I was just about to ask this question and saw that you already asked it. I only have hypotheses.
When I first read the terminology for the progressive/continuous aspect in English, it was be + gerund. That struck me as strange, since it seems that when you say “The teacher is talking,” the word talking modifies the teacher as adjectives normally modify nouns, as in “The teacher is tall” and “The teacher talking right now is Mrs. Lewis.” So, the -ing word seems to be functioning as a present participle. Indeed, today it’s more popular to call it a present participle.
Why two grammatical terms?
Considering that the gerund and the present participle always have the same form in English, where did people get the idea to call it by two names? The obvious suspect is people trying to understand English grammar in terms of Latin grammar—or perhaps by analogy with Romance languages. Italian has a present progressive and distinct forms for the gerund and present participle. And indeed, in Italian you say L’insegnante sta parlando (with the gerund), not L’insegnante sta parlante (present participle). But in English, the two forms are the same, so maybe the very question of which term to use for the -ing word in a progressive tense is pointless hair-splitting, resulting only from trying to force-fit English grammar terminology to foreign grammatical distinctions. Better to just call it “the -ing word” and be done with it.
On the other hand, just because two words have the same form doesn't mean they serve the same grammatical function. You modify a present participle with an adverb (“loudly talking") but you modify a gerund with an adjective (“loud talking”). You modify a verb in a progressive tense with an adverb (“The teacher is talking loudly”), so that would seem to seal the case for having two grammatical terms and for saying that the -ing word in progressive tenses is a present participle.
More grammatical functions
But wait! After looking at how the gerund and present participle are used in Italian, it’s clear that there are still more, decidedly distinct grammatical functions here. Consider the following:
A rolling stone gathers no moss.
A grinding stone is very heavy.
Rolling refers to the time when the stone is failing to gather moss. This is what the gerund means in Italian outside of progressive tenses: something happening while the main verb is happening or in connection with the main verb. While the stone is rolling and because the stone is rolling, it gathers no moss.
Grinding is an adjective describing the kind of stone. This is what the present participle means in Italian: it really is a way of converting a verb into an adjective, not a way to predicate something of a noun (the essential function of verbs).

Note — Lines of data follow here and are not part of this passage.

Lemma X18_registry_witness :
  let s := {| nlconn := sample.kernel;
              icmpMonitors := {[ "eth0" := ∅ ]};
              journal := [] |} in
  let ifi := sample.eth0 [sample.cloudflare4; sample.cloudflare6] 1 0 0 in
  exists m1 m2 s1 s2,
    addICMPMonitor ifi "10.0.0.2" sample.cloudflare4 s
    = Returns (Ok (m1, {| prober_host := sample.cloudflare4; isUp := false |}), s1)
    /\ addICMPMonitor ifi "2001:db8::2" sample.cloudflare6 s1
       = Returns (Ok (m2, {| prober_host := sample.cloudflare6; isUp := false |}), s2)
    /\ icmpMonitors s2 !! "eth0"
       = Some (<[ "Cloudflare" :=
                    {| src := icmp.src m2; dst := Host.Host sample.cloudflare6;
                       cancelled := false |} ]> ∅).
Proof.
  intros s ifi.
  destruct (X18_registry_is_keyed_by_host_name sample.quiet (fun _ => Ok 3) None
              ifi "10.0.0.2" "2001:db8::2" sample.cloudflare4 sample.cloudflare6
              s ∅)
    as (m1 & m2 & s1 & s2 & H1 & H2 & _ & _ & H3 & _).
  - apply lookup_singleton_eq.
  - reflexivity.
  - exists m1, m2, s1, s2. repeat split; assumption.
Defined.
(** [locator.nth(i)] followed by a read: the element when there is one, a
    timeout otherwise. *)
Definition nth_or_timeout {A} (l : list A) (i : nat) : Run A :=
  match nth_error l i with
  | Some a => ret a
  | None => halt (Uncaught TimeoutError)
  end.

(** [random_delay(ms_min_time, ms_range)], line 190, on the value [r] that
    [Math.random()] returned. *)
Definition random_delay (ms_min_time ms_range r : double) : double :=
  double_add ms_min_time (double_floor (double_mul r ms_range)).

(** The cursor carried from page to page: [article_index] and
    [newest_timestamp]. *)
Definition Cursor : Type := (Z * TimeValue)%type.

(** The body of the [for] loop of [validateArticlesOnPage] (lines 145-173,
    and again at lines 324-349 and 454-479, where only the wording of the
    log lines differs), run [k] times from position [i]. *)
Fixpoint check_articles (p : Page) (k i : nat) (c : Cursor) : Run Cursor :=
  match k with
  | O => ret c
  | S k' =>
      let '(article_index, newest_timestamp) := c in
      title <- nth_or_timeout (athings p) i ;;
      id_attr <- nth_or_timeout (scores p) i ;;
      timestamp <- nth_or_timeout (ages p) i ;;
      emit (EvEntry article_index timestamp (substring_from 6 id_attr) title) ;;
      emit (EvCompare timestamp newest_timestamp) ;;
      if date_gt timestamp newest_timestamp
      then emit (EvLog MsgNotInOrder) ;; halt (ProcessExit (-1))
      else check_articles p k' (S i) (article_index + 1, timestamp)
  end.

Notice that in the present progressive tense, in both English and Italian, the verb predicates some action of the subject right now. This seems like a reasonable argument for saying that the present progressive in English is formed from be + gerund, not be + present participle, though of course the argument for the latter is pretty strong, too.
More grammatical restrictions
And can you really not modify a gerund with an adverb? We say “Loud talking is annoying” but also “Talking loudly is annoying.” “Loudly talking is annoying” is strange but maybe grammatical, and “Talking loud is annoying” is decidedly ungrammatical. Yet talking is clearly a noun in every sentence, and therefore seemingly a gerund.
Conclusion #1
Now consider:
My car is running.
Interpreted as a gerund, that would mean that your car’s engine is on right now. Interpreted as a present participle, that would mean that you have a running car right now, that is, a functional car.
So, my current thinking (tonight) is that the progressive tenses are made with be + gerund after all, contra my initial disbelief. Only, this is a gerund functioning as a verb, not a noun.
Another test of this hypothesis:
The children are describing talking with you at Chuck E. Cheese.
The children are describing talking robots at Chuck E. Cheese.
In the first sentence, talking is a gerund. In the second, talking is a present participle. And so describing is a gerund in both: it's really part of the verb, saying what the children are doing, not an adjective modifying children.
Conclusion #2
On the other hand, the fact that the gerund also functions as a noun (the Romance gerunds can’t do that) and the weird quasi-rules about where you need to put adjectives and adverbs make me think that the -ing form of a verb is just the usual English grammatical mish-mash: it serves many different roles, by various, sometimes conflicting, analogies with a variety of familiar constructions that serve as precedents, sometimes simultaneously. An ideal terminology might have to sort out the roles independently of the syntax, and allow a single -ing to serve more than one role at once.
There are two roles like Romance-language gerunds (present progressive and “something happening in connection with something else that’s happening”), there’s a role as a noun that works almost the same as an infinitive (also called “gerund”), there’s a role as an adjective unrelated to the time of the main verb, and maybe there are more. In a sentence like:
I am imagining playing the piano.
you could say that playing is a noun, the object of imagining, or you could say that playing is a gerund asserting an action that’s connected with imagining, or you could say that playing is a subordinate gerund, or you could even say that imagining playing is a compound present progressive verb. Just as with the many interpretations of quantum mechanics that are consistent with all observations, the language doesn’t provide evidence to say that one of these theories is right and the others are wrong.
Please, someone explain to me why this is wrong, either in a comment or another answer!